1389 Onnie, provisional designation 1935 SS1, is a stony Koronian asteroid from the outer region of the asteroid belt, approximately 13 kilometers in diameter. It was discovered on 28 September 1935, by Dutch astronomer Hendrik van Gent at Leiden Southern Station, annex to the Johannesburg Observatory in South Africa.
The stony S-type asteroid belongs to the Koronis family, a group consisting of few hundred known bodies with nearly ecliptical orbits. Onnie orbits the Sun at a distance of 2.8–2.9 AU once every 4 years and 10 months (1,771 days). Its orbit has an eccentricity of 0.02 and an inclination of 2° with respect to the ecliptic. As no precoveries were taken, and no prior identifications were made, the body's observation arc begins with its official discovery observation at Johannesburg.

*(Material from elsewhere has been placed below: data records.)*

(** The cursor lies inside the four-row window. *)
Definition WindowOk (w : World) : Prop :=
  0 <= first_visible (state w) <= cursor (state w) /\
  cursor (state w) < first_visible (state w) + MAX_ROWS.

(** On the inverter selection screen the window is never scrolled. *)
Definition WindowInv (w : World) : Prop :=
  WindowOk w /\
  (screen (state w) = ScreenSelectInverter -> first_visible (state w) = 0).

Definition win_view (w : World) : Z * Z :=
  (cursor (state w), first_visible (state w)).

Ltac push_all :=
  cbv beta delta [and_then skip out_view win_view hardware WindowOk] in *;
  cbn [on_app state hal screen help_top_line timeout_expired active powered cursor
       first_visible led_timer led_on inverter limit_runtime
       pin_mode pin_level pwm otg led_green
       set_screen set_inverter set_powered set_cursor set_first_visible set_active
       set_help_top_line set_limit_runtime set_arrow_captcha set_led_timer set_led_on
       set_pwm_running set_hint_visible set_hint_timer set_tick_timer set_off_timer
       set_remaining_ms set_timeout_expired] in *.

Ltac eval_out :=
  match goal with
  | |- OutputOk ?W => let W' := eval vm_compute in W in change (OutputOk W')
  end.

Ltac out_cheap :=
  first [ assumption
        | (intros; repeat split; first [ reflexivity | discriminate | congruence | lia ]) ].

Ltac close_out := constructor; norm_inv; try each out_cheap.
(** The loop [for value2 in self.domains[neighbor]]. *)
Fixpoint count_conflicts (intersection : option (nat * nat)) (value : word)
         (assignment : Assignment) (dom : list word) (counter : nat)
  : result nat :=
  match dom with
  | [] => Ok counter
  | value2 :: rest =>
      match intersection with
      | None => Raise TypeError
      | Some ov =>
          c1 <- str_index value (fst ov) ;;
          c2 <- str_index value2 (snd ov) ;;
          if negb (Ascii.eqb c1 c2) && negb (word_in_keys value2 assignment)
          then count_conflicts intersection value assignment rest
                               (S counter)
          else count_conflicts intersection value assignment rest counter
      end
  end.

(** The loop [for neighbor in neighbors(var)]. *)
Fixpoint count_neighbors (var : Var) (value : word)
         (assignment : Assignment) (self_domains : Domains)
         (ns : list Var) (counter : nat) : result nat :=
  match ns with
  | [] => Ok counter
  | neighbor :: rest =>
      let intersection := overlaps crossword var neighbor in
      dom <- getitem self_domains neighbor ;;
      counter' <- count_conflicts intersection value assignment dom
                                  counter ;;
      count_neighbors var value assignment self_domains rest counter'
  end.

(** The loop [for value in self.domains[var]], building
    [ordered_values]. *)
Fixpoint rank_values (var : Var) (assignment : Assignment)
         (self_domains : Domains) (values : list word)
  : result (list (word * nat)) :=
  match values with
  | [] => Ok []
  | value :: rest =>
      counter <- count_neighbors var value assignment self_domains
                                 (neighbors crossword var) 0 ;;
      ordered_values <- rank_values var assignment self_domains rest ;;
      Ok ((value, counter) :: ordered_values)
  end.

Definition order_domain_values (var : Var) (assignment : Assignment)
           (self_domains : Domains) : result (list word) :=
  dom <- getitem self_domains var ;;
  ordered_values <- rank_values var assignment self_domains dom ;;
  Ok (map fst (sort_by snd Nat.leb ordered_values)).

(** *** [select_unassigned_variable] *)

(** The sort keys [(len(self.domains[var]), -len(neighbors(var)))]; the
    second component is kept positive and the order reverses it. *)
Fixpoint mrv_keys (self_domains : Domains) (vars : list Var)
  : result (list (Var * (nat * nat))) :=
  match vars with
  | [] => Ok []
  | var :: rest =>
      d <- getitem self_domains var ;;
      keyed <- mrv_keys self_domains rest ;;
      Ok ((var, (List.length d, List.length (neighbors crossword var)))
            :: keyed)
  end.
(** * Backurne: a shallow embedding of [backurne.py] and its properties

    The development follows the source file top to bottom: Python values
    and exceptions, the shared world the processes act on, the snapshot
    expiry rule, the producer and the consumers, both expiration passes,
    the freshness check and the results store. *)

From Stdlib Require Import ZArith Lia Ascii.
From stdpp Require Import base tactics option list sorting strings gmap.

Open Scope Z_scope.

(** ** Python values *)

(** The exceptions the program meets. [Timeout] is [filelock.Timeout];
    [Failure] stands for any other exception a driver, the HTTP client or
    a library raises. All of them derive from [Exception]. *)
Inductive exn :=
  | Timeout
  | IndexError
  | KeyError
  | TypeError
  | ValueError
  | OverflowError
  | Failure (what : string).

#[global] Instance exn_eq_dec : EqDecision exn.
Proof. solve_decision. Defined.

(** The outcome of a call: a value or a raised exception. *)
Inductive res (A : Type) :=
  | Ok (a : A)
  | Raise (e : exn).
Arguments Ok {A} a.
Arguments Raise {A} e.

Definition is_timeout (e : exn) : bool :=
  match e with Timeout => true | _ => false end.

Definition is_index_error (e : exn) : bool :=
  match e with IndexError => true | _ => false end.

(** [l[i]] with Python's negative indices. *)
Definition py_index {A} (l : list A) (i : Z) : res A :=
  let n := Z.of_nat (length l) in
  let j := if i <? 0 then i + n else i in
  if (j <? 0) || (n <=? j) then Raise IndexError
  else match l !! Z.to_nat j with
       | Some x => Ok x
       | None => Raise IndexError
       end.

(** [s.split(sep)] for a one-character separator. *)
Fixpoint split (sep : ascii) (s : string) : list string :=
  match s with
  | EmptyString => [EmptyString]
  | String c s' =>
      if decide (c = sep) then EmptyString :: split sep s'
      else match split sep s' with
           | [] => [String c EmptyString]
           | w :: ws => String c w :: ws
           end
  end.

Definition semicolon : ascii := ";"%char.
Definition slash : ascii := "/"%char.

(** [s.replace(c, '')] for a one-character pattern. *)
Fixpoint remove_char (c : ascii) (s : string) : string :=
  match s with
  | EmptyString => EmptyString
  | String a s' =>
      if decide (a = c) then remove_char c s' else String a (remove_char c s')
  end.

(** [list.pop()]: the last element and the shortened list. *)
Definition pop {A} (l : list A) : res (A * list A) :=
  match last l with
  | Some x => Ok (x, removelast l)
  | None => Raise IndexError
  end.
(** After [update] in dynamic mode the watcher holds the key of the
    set-up it was given, however the call ended. *)
Lemma update_remembers_key
  (g : BetafuncEvtVtxGenerator) (iEventSetup : EventSetup) :
  readDB_ g = true ->
  readDB_ (snd (update iEventSetup g)) = true
  /\ ESWatcher.cacheId_ (parameterWatcher_ (snd (update iEventSetup g)))
     = cacheIdentifier iEventSetup.
Proof.
  intros Hdb.
  destruct (Nat.eq_dec (ESWatcher.cacheId_ (parameterWatcher_ g))
                       (cacheIdentifier iEventSetup)) as [Heq | Hne].
  - rewrite (update_same_key g iEventSetup Heq). cbn [snd]. auto.
  - destruct (SimBeamSpotObjects.isGaussian (getHandle iEventSetup)) eqn:Hg.
    + destruct (update_pulled_gaussian g iEventSetup Hdb Hne Hg)
        as [e [_ Hu]].
      rewrite Hu. cbn [snd]. unfold set_parameterWatcher_.
      cbn [readDB_ parameterWatcher_ ESWatcher.cacheId_]. auto.
    + rewrite (update_pulled g iEventSetup Hdb Hne Hg). cbn [snd].
      cbn [readDB_ parameterWatcher_ ESWatcher.cacheId_]. auto.
Qed.

(** X9.  In dynamic mode ([readDB] true) the constructor returns whatever
    the configured [SigmaZ] is, also zero or negative; it assigns none of
    the numeric members, which keep what the storage held, and the boost
    matrix is the zero-filled 4x4 matrix, which has determinant zero. *)
Theorem constructor_dynamic_mode
  (raw : BetafuncEvtVtxGenerator) (p : edm.ParameterSet) :
  edm.readDB p = true ->
  constructor raw p
  = Ok (mkGenerator true (fX0 raw) (fY0 raw) (fZ0 raw) (fSigmaZ raw)
                    (fbetastar raw) (femittance raw) (fTimeOffset raw)
                    TMatrix.zero ESWatcher.init)
  /\ det TMatrix.zero = 0.
Proof.
  intros H. split.
  - unfold constructor, constructor_body, bind, assign, gets, ret.
    unfold set_readDB_, set_parameterWatcher_, set_boost_.
    cbn [readDB_ fX0 fY0 fZ0 fSigmaZ fbetastar femittance fTimeOffset
         boost_ parameterWatcher_].
    rewrite H. reflexivity.
  - unfold det, cofactor, minor, det3, TMatrix.zero, build, mget; simpl.
    ring.
Qed.

Lemma constructor_dynamic_mode_witness :
  let raw := mkGenerator false 1 2 3 4 5 6 7 TMatrix.identity
                         (ESWatcher.mk 9) in
  constructor raw (edm.mkParameterSet true 0 0 0 (-1) 0 0 0 0 0)
  = Ok (mkGenerator true 1 2 3 4 5 6 7 TMatrix.zero ESWatcher.init)
  /\ det TMatrix.zero = 0.
Proof.
  intros raw.
  apply (constructor_dynamic_mode
           raw (edm.mkParameterSet true 0 0 0 (-1) 0 0 0 0 0)).
  reflexivity.
Defined.

(** X10.  A static configuration with [SigmaZ > 0] is taken in with its
    units converted once: lengths given in centimetres are stored in
    millimetres (times 10), the time offset given in nanoseconds is stored
    as a length in millimetres (times 299.792458), and the angles are
    used as given, in radians. *)
Theorem constructor_converts_units
  (raw : BetafuncEvtVtxGenerator) (p : edm.ParameterSet) :
  edm.readDB p = false -> edm.SigmaZ p > 0 ->
  exists g : BetafuncEvtVtxGenerator,
    constructor raw p = Ok g
    /\ fX0 g = 10 * edm.X0 p /\ fY0 g = 10 * edm.Y0 p
    /\ fZ0 g = 10 * edm.Z0 p /\ fSigmaZ g = 10 * edm.SigmaZ p
    /\ fbetastar g = 10 * edm.BetaStar p
    /\ femittance g = 10 * edm.Emittance p
    /\ fTimeOffset g = 299.792458 * edm.TimeOffset p
    /\ GetInvLorentzBoost g = Invert (tmpboost (edm.Alpha p) (edm.Phi p)).
Proof.
  intros Hdb Hs. rewrite (constructor_static raw p Hdb).
  pose proof cm_pos.
  destruct (Rle_dec (edm.SigmaZ p * cm) 0) as [Hle | _]; [nra|].
  eexists. split; [reflexivity|].
  unfold GetInvLorentzBoost.
  cbn [fX0 fY0 fZ0 fSigmaZ fbetastar femittance fTimeOffset boost_].
  unfold cm, centimeter, millimeter, ns, nanosecond, c_light, meter, second,
    radian.
  rewrite !Rmult_1_r.
  repeat split; try reflexivity; lra.
Qed.
(** X7: what the duration field accepts besides bare digits.  White space
    before the number and any text after its digits are ignored, and a
    sign is read: [d] and [+d], with such padding, store [d] when binary64
    holds [d], which it does for every [d] up to 2^53, and [-d] stores 0
    for every [d].  (The text after the digits starts with a character
    that is no digit; after a lone [0] it does not start with [x] or [X],
    which would make the number hexadecimal.) *)
Theorem onChange_duration_lenient (pad suffix : string) (d : N)
    (st : State) :
  all_white_space pad = true →
  ends_digits suffix →
  (d = 0%N → match suffix with
             | String a _ => JS.code a ≠ 120 ∧ JS.code a ≠ 88
             | EmptyString => True
             end) →
  (JS.round_to_double (Z.of_N d) = JS.Num (Z.of_N d) →
   duration (settings (onChange_duration v (pad +:+ pretty d +:+ suffix) st))
   = Some (JS.Num (Z.of_N d))
   ∧ duration (settings (onChange_duration v
                           (pad +:+ "+" +:+ pretty d +:+ suffix) st))
     = Some (JS.Num (Z.of_N d)))
  ∧ ((d ≤ 2 ^ 53)%N → JS.round_to_double (Z.of_N d) = JS.Num (Z.of_N d))
  ∧ duration (settings (onChange_duration v
                          (pad +:+ "-" +:+ pretty d +:+ suffix) st))
    = Some (JS.Num 0).
Proof.
  intros Hpad Hend Hzero.
  destruct (parseInt_lenient pad 1 d suffix Hpad Hend Hzero) as [H1 Hplus];
    [by left|].
  destruct (parseInt_lenient pad (-1) d suffix Hpad Hend Hzero) as [Hminus _];
    [by right|].
  rewrite decide_True in H1 by done. rewrite decide_False in Hminus by done.
  change ("" +:+ pretty d +:+ suffix) with (pretty d +:+ suffix) in H1.
  rewrite Z.mul_1_l in H1.
  rewrite !onChange_duration_settings. cbn [duration].
  rewrite !duration_of_text_eq, H1, Hplus, Hminus.
  split_and!.
  - intros ->. split; do 2 f_equal; lia.
  - intros Hle. apply round_to_double_exact.
    assert (Z.of_N d ≤ Z.of_N (2 ^ 53)) by lia.
    change (Z.of_N (2 ^ 53)) with (2 ^ 53) in *. lia.
  - pose proof (round_to_double_sign (-1 * Z.of_N d)) as Hsign.
    destruct (JS.round_to_double (-1 * Z.of_N d)) as [|m| | |];
      try done; [|lia].
    do 2 f_equal. lia.
Qed.



End LenientDuration.

Lemma onChange_duration_lenient_witness :
  duration (settings (onChange_duration VariantA "  250ms"
                        (onload VariantA None))) = Some (JS.Num 250)
  ∧ duration (settings (onChange_duration VariantA "  -250ms"
                          (onload VariantA None))) = Some (JS.Num 0).
Proof.
  destruct (onChange_duration_lenient VariantA "  " "ms" 250
              (onload VariantA None)) as (Hplain & _ & Hminus).
  - reflexivity.
  - cbn. unfold not_digit. vm_compute. intros [_ H]. by apply H.
  - intros H. discriminate H.
  - split; [exact (proj1 (Hplain eq_refl))|exact Hminus].
Defined.
Lemma embed_chunks_keeps_order_witness :
  ∃ ecs,
    embed_chunks Sample.sv
      [ {| ch_text := "alpha"; ch_page_no := 1; ch_chunk_in_page := 1 |};
        {| ch_text := "beta"; ch_page_no := 1; ch_chunk_in_page := 2 |} ] = Ok ecs ∧
    ec_chunk <$> ecs
      = [ {| ch_text := "alpha"; ch_page_no := 1; ch_chunk_in_page := 1 |};
          {| ch_text := "beta"; ch_page_no := 1; ch_chunk_in_page := 2 |} ].
Proof.
  eexists. split; [reflexivity|].
  destruct (embed_chunks_keeps_order Sample.sv
              [ {| ch_text := "alpha"; ch_page_no := 1; ch_chunk_in_page := 1 |};
                {| ch_text := "beta"; ch_page_no := 1; ch_chunk_in_page := 2 |} ]
              _ eq_refl) as [_ H].
  cbn in H. destruct H as (_ & _ & H). by destruct (H eq_refl).
Defined.

(** A page or a piece that consists of no-break spaces is blank. *)
Lemma extract_pages_no_break_space :
  extract_pages Sample.sv [String (ascii_of_nat 160) ""; "gamma"] 0
    = [ {| pt_text := clean_text Sample.sv "gamma"; pt_page_no := 2 |} ] ∧
  chunk_text_with_metadata Sample.sv
    [ {| pt_text := String (ascii_of_nat 160) ";delta"; pt_page_no := 1 |} ]
    = [ {| ch_text := "delta"; ch_page_no := 1; ch_chunk_in_page := 2 |} ].
Proof. split; reflexivity. Qed.

End PagesExamples.

(** ** More on the context formatter *)

Section FormatterMore.
Import LLMContextFormatter.

Lemma format_chunk_item chunk item :
  format_chunk chunk = Ok (Some item) →
  ∃ t, kept_text chunk = Some t ∧
       item = {[ "document" := resolved_label chunk; "text" := PyStr t ]}.
Proof.
  unfold format_chunk, kept_text, chunk_text.
  destruct (default (PyStr "") (c_text chunk)) as [t| |]; simpl; try done.
  fold (truthy (PyStr (strip t))). rewrite truthy_strip.
  destruct (blank t); simpl; [done|]. intros [= <-]. exists (strip t). split; [done|].
  f_equal. unfold resolved_label, label_candidates, py_or. simpl.
  repeat (destruct (truthy (dict_get _ _ _)); [done|]). done.
Qed.
(** *** The calls of [WaitInFlight] *)

Lemma tasks_progress_snoc (ts : list task_pc) (pc : task_pc) :
  tasks_progress ts (ts ++ [pc]).
Proof.
  split; [rewrite length_app; lia|]. intros t a Ht.
  assert (Hl : (ts ++ [pc])%list !! t = Some a).
  { rewrite lookup_app_l; [done|]. by eapply lookup_lt_Some. }
  split; [eauto|]. by intros ->.
Qed.

Lemma tasks_progress_insert (ts : list task_pc) (t : nat) (a b : task_pc) :
  ts !! t = Some a → (counted a → counted b) → a ≠ TaskFinished →
  tasks_progress ts (<[t := b]> ts).
Proof.
  intros Ht Hab Ha. split; [by rewrite length_insert|].
  intros t1 pc Hpc. destruct (decide (t1 = t)) as [->|Hne].
  - rewrite Ht in Hpc. injection Hpc as <-.
    rewrite list_lookup_insert_eq by (by eapply lookup_lt_Some).
    split; [eauto|done].
  - rewrite list_lookup_insert_ne by done. split; [eauto|]. by intros ->.
Qed.

(** The other calls keep their invariant when one call moves and the
    loop does not take up a wait request of theirs. *)
Lemma waiter_inv_other (σ σ' : Coord) (w w0 : nat) (wt0 : waiter) :
  waiter_inv σ w0 wt0 → w0 ≠ w →
  tasks σ' = tasks σ →
  (loop_watcher (loop σ') = loop_watcher (loop σ) ∨
   loop_watcher (loop σ') = Some w ∨ loop_watcher (loop σ') = None) →
  waiter_inv σ' w0 wt0.
Proof.
  intros (Hb & Hs & Hc & Hr & Hw & Hf) Hne Ht Hl. unfold waiter_inv.
  rewrite Ht. split; [done|]. split.
  { intros Hpc. split; [by apply Hs|].
    destruct Hl as [->|[->| ->]]; [by apply Hs|congruence|done]. }
  split; [done|]. split; [done|]. split; [|done].
  intros [Hwait|Hheld]; [by apply Hw; left|].
  destruct Hl as [Hl|[Hl|Hl]]; rewrite Hl in Hheld;
    [by apply Hw; right|congruence|done].
Qed.

Ltac waiter_known :=
  match goal with
  | Hx : waiters _ !! ?w = Some ?wt |- _ => rename Hx into Hwt0
  end.

Lemma step_wait_inv (ev : event) (σ σ' : Coord) :
  task_inv σ → wait_inv σ → coord_step ev σ = Some σ' →
  panicked σ' = false → wait_inv σ'.
Proof.
  intros Htask Hinv Hstep Hnp. step_cases Hstep; try discriminate Hnp.
  (* the calls of Close and the way out of the loop *)
  all: try (apply (wait_inv_frame σ); [exact Hinv|simpl..];
            try reflexivity; try apply tasks_progress_refl; by loop_known).
  - (* Submit *)
    apply (wait_inv_frame σ); [exact Hinv|done| |simpl; by loop_known].
    apply tasks_progress_snoc.
  - (* LoopWgAdd *)
    apply (wait_inv_frame σ); [exact Hinv|done| |simpl; by loop_known].
    simpl. apply (tasks_progress_insert _ t TaskReceived TaskAdded);
      [|intros []; done|done].
    apply (held_task σ); [done|by loop_known].
  - (* LoopGoLifecycle *)
    apply (wait_inv_frame σ); [exact Hinv|done| |simpl; by loop_known].
    simpl. apply (tasks_progress_insert _ t TaskAdded TaskRunning);
      [|intros []; done|done].
    apply (held_task σ); [done|by loop_known].
  - (* LoopGoWatcherEv *)
    waiter_known. destruct Hinv as [Hh Hw].
    match goal with Hl : loop σ = LoopGoWatcher _ |- _ => rename Hl into Hloop end.
    destruct (Hh w) as (wt' & Hwt' & Hnone); [by rewrite Hloop|].
    rewrite Hwt0 in Hwt'. injection Hwt' as <-.
    destruct (Hw w _ Hwt0) as (Hb & Hs & Hc & Hr & Hcnt & Hf).
    split; simpl; [done|].
    intros w1 wt1 Hwt1. lookup_cases.
    + unfold waiter_inv; simpl. split; [done|].
      split; [intros Hpc; destruct (Hs Hpc) as [_ Hx]; by rewrite Hloop in Hx|].
      split; [intros Hcl; specialize (Hc Hcl); congruence|].
      split; [done|].
      split; [intros _; apply Hcnt; right; by rewrite Hloop|].
      intros [|]; discriminate.
    + eapply (waiter_inv_other σ _ w); eauto.
  - (* LifecycleReturns *)
    apply (wait_inv_frame σ); [exact Hinv|done| |done].
    simpl. apply (tasks_progress_insert _ t TaskRunning TaskLifecycleDone);
      [assumption|intros _; split; done|done].
  - (* TaskWgDone *)
    apply (wait_inv_frame σ); [exact Hinv|done| |done].
    simpl. apply (tasks_progress_insert _ t TaskLifecycleDone TaskFinished);
      [assumption|intros _; split; done|done].
  - (* CallWaitInFlight *)
    destruct Hinv as [Hh Hw]. split; simpl.
    + intros w Hl. destruct (Hh w Hl) as (wt & Hwt & Hnone).
      exists wt. split; [|done]. rewrite lookup_app_l; [done|].
      by eapply lookup_lt_Some.
    + intros w wt Hwt. lookup_cases.
      * eapply waiter_inv_frame; [by apply Hw|apply tasks_progress_refl|done].
      * assert (Hfree : loop_watcher (loop σ) ≠ Some (length (waiters σ))).
        { intros Hl. destruct (Hh _ Hl) as (wt & Hwt & _).
          apply lookup_lt_Some in Hwt. lia. }
        unfold waiter_inv; simpl. split; [done|]. split; [done|].
        split; [done|]. split; [done|]. split.
        -- intros [|]; [discriminate|done].
        -- intros [|]; discriminate.
  - (* Deadline *)
    waiter_known. destruct Hinv as [Hh Hw]. split; simpl.
    + intros w1 Hl. destruct (Hh w1 Hl) as (wt & Hwt & Hnone).
      destruct (decide (w1 = w)) as [->|Hne].
      * rewrite Hwt0 in Hwt. injection Hwt as <-.
        eexists. split; [apply list_lookup_insert_eq; by eapply lookup_lt_Some|].
        exact Hnone.
      * exists wt. split; [|done]. by rewrite list_lookup_insert_ne.
    + intros w1 wt1 Hwt1. lookup_cases.
      * exact (Hw _ _ Hwt0).
      * eapply (waiter_inv_other σ _ w); eauto.
  - (* WaitHandOver *)
    waiter_known. destruct Hinv as [Hh Hw].
    match goal with Hl : loop σ = LoopSelect |- _ => rename Hl into Hloop end.
    match goal with Hp : w_pc _ = WaitSend |- _ => rename Hp into Hpc0 end.
    destruct (Hw w _ Hwt0) as (Hb & Hs & Hc & Hr & Hcnt & Hf).
    destruct (Hs Hpc0) as [Hnone _].
    split; simpl.
    + intros w1 [= <-]. eexists.
      split; [apply list_lookup_insert_eq; by eapply lookup_lt_Some|].
      exact Hnone.
    + intros w1 wt1 Hwt1. lookup_cases.
      * unfold waiter_inv; simpl. split; [done|].
        split; [discriminate|]. split; [done|]. split; [discriminate|].
        split; [|done].
        intros _ t Ht.
        destruct (lookup_lt_is_Some_2 (tasks σ) t ltac:(lia)) as [pc Hpc].
        exists pc. split; [done|].
        eapply (all_counted σ); [done|by rewrite Hloop|done].
      * eapply (waiter_inv_other σ _ w); eauto.
  - (* WatcherWgWait *)
    waiter_known. destruct Hinv as [Hh Hw].
    match goal with Hp : w_watcher _ = WatcherWait |- _ => rename Hp into Hwa end.
    match goal with Hz : wg σ = 0 |- _ => rename Hz into Hzero end.
    destruct (Hw w _ Hwt0) as (Hb & Hs & Hc & Hr & Hcnt & Hf).
    split; simpl.
    + intros w1 Hl. destruct (Hh w1 Hl) as (wt & Hwt & Hnone).
      exists wt. split; [|done]. rewrite list_lookup_insert_ne; [done|].
      intros <-. congruence.
    + intros w1 wt1 Hwt1. lookup_cases.
      * unfold waiter_inv; simpl. split; [done|].
        split; [intros Hpc; destruct (Hs Hpc); congruence|].
        split; [intros Hcl; specialize (Hc Hcl); congruence|].
        split; [done|].
        split.
        -- intros [|Hl]; [discriminate|].
           destruct (Hh _ Hl) as (wt & Hwt & Hnone). congruence.
        -- intros _ t Ht. destruct (Hcnt (or_introl Hwa) t Ht) as (pc & Hpc & Hcd).
           rewrite Hpc. f_equal. apply counted_idle_Finished; [done|].
           eapply count_in_flight_zero; [|exact Hpc].
           destruct Htask as [Hwg _]. congruence.
      * eapply (waiter_inv_other σ _ w); eauto.
  - (* WatcherCloseCh *)
    waiter_known. destruct Hinv as [Hh Hw].
    match goal with Hp : w_watcher _ = WatcherClose |- _ => rename Hp into Hwa end.
    destruct (Hw w _ Hwt0) as (Hb & Hs & Hc & Hr & Hcnt & Hf).
    split; simpl.
    + intros w1 Hl. destruct (Hh w1 Hl) as (wt & Hwt & Hnone).
      exists wt. split; [|done]. rewrite list_lookup_insert_ne; [done|].
      intros <-. congruence.
    + intros w1 wt1 Hwt1. lookup_cases.
      * unfold waiter_inv; simpl. split; [done|].
        split; [intros Hpc; destruct (Hs Hpc); congruence|].
        split; [done|]. split; [done|].
        split.
        -- intros [|Hl]; [discriminate|].
           destruct (Hh _ Hl) as (wt & Hwt & Hnone). congruence.
        -- intros _. apply Hf. by left.
      * eapply (waiter_inv_other σ _ w); eauto.
  - (* WaitCtxDone, from the first select *)
    waiter_known. destruct Hinv as [Hh Hw].
    destruct (Hw w _ Hwt0) as (Hb & Hs & Hc & Hr & Hcnt & Hf).
    split; simpl.
    + intros w1 Hl. destruct (Hh w1 Hl) as (wt & Hwt & Hnone).
      destruct (decide (w1 = w)) as [->|Hne].
      * rewrite Hwt0 in Hwt. injection Hwt as <-.
        eexists. split; [apply list_lookup_insert_eq; by eapply lookup_lt_Some|].
        exact Hnone.
      * exists wt. split; [|done]. by rewrite list_lookup_insert_ne.
    + intros w1 wt1 Hwt1. lookup_cases.
      * unfold waiter_inv; simpl. split; [done|].
        split; [discriminate|]. split; [done|]. split; [discriminate|].
        split; done.
      * eapply (waiter_inv_other σ _ w); eauto.
  - (* WaitCtxDone, from the second select *)
    waiter_known. destruct Hinv as [Hh Hw].
    destruct (Hw w _ Hwt0) as (Hb & Hs & Hc & Hr & Hcnt & Hf).
    split; simpl.
    + intros w1 Hl. destruct (Hh w1 Hl) as (wt & Hwt & Hnone).
      destruct (decide (w1 = w)) as [->|Hne].
      * rewrite Hwt0 in Hwt. injection Hwt as <-.
        eexists. split; [apply list_lookup_insert_eq; by eapply lookup_lt_Some|].
        exact Hnone.
      * exists wt. split; [|done]. by rewrite list_lookup_insert_ne.
    + intros w1 wt1 Hwt1. lookup_cases.
      * unfold waiter_inv; simpl. split; [done|].
        split; [discriminate|]. split; [done|]. split; [discriminate|].
        split; done.
      * eapply (waiter_inv_other σ _ w); eauto.
  - (* WaitChClosed *)
    waiter_known. destruct Hinv as [Hh Hw].
    destruct (Hw w _ Hwt0) as (Hb & Hs & Hc & Hr & Hcnt & Hf).
    split; simpl.
    + intros w1 Hl. destruct (Hh w1 Hl) as (wt & Hwt & Hnone).
      destruct (decide (w1 = w)) as [->|Hne].
      * rewrite Hwt0 in Hwt. injection Hwt as <-.
        eexists. split; [apply list_lookup_insert_eq; by eapply lookup_lt_Some|].
        exact Hnone.
      * exists wt. split; [|done]. by rewrite list_lookup_insert_ne.
    + intros w1 wt1 Hwt1. lookup_cases.
      * unfold waiter_inv; simpl. split; [done|].
        split; [discriminate|]. split; [done|]. split; [done|].
        split; done.
      * eapply (waiter_inv_other σ _ w); eauto.
Qed.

American astronomer Richard P. Binzel obtained a rotational light-curve of Onnie from photometric observations in September 1983. It gave a longer-than average rotation period of 22.5 hours with a change in brightness of 0.34 magnitude (U=2). In 2011 and 2013, respectively, a modeled light-curve using data from the Uppsala Asteroid Photometric Catalogue and other sources gave a period 23.0447 hours, as well as a spin axis of (183.0°, -75.0°) in ecliptic coordinates (U=n.a.).
According to the 2014-published result by NASA's Wide-field Infrared Survey Explorer with its subsequent NEOWISE mission, Onnie measures 13.77 kilometers in diameter, and its surface has an albedo of 0.198. The Collaborative Asteroid Lightcurve Link assumes a standard albedo for stony Koronian asteroids of 0.24 and derives a diameter of 12.46 kilometers based on an absolute magnitude of 11.69.
This minor planet was named for A. Kruyt, sister-in-law of astronomer G. Pels (1893–1966). Pels, who proposed the minor planet's name, was as a lifelong member of the Leiden Observatory's staff, observer of minor planets at Leiden, as well as an orbit computer for many of Hendrik van Gent's made discoveries. The minor planet 1667 Pels was named in his honour.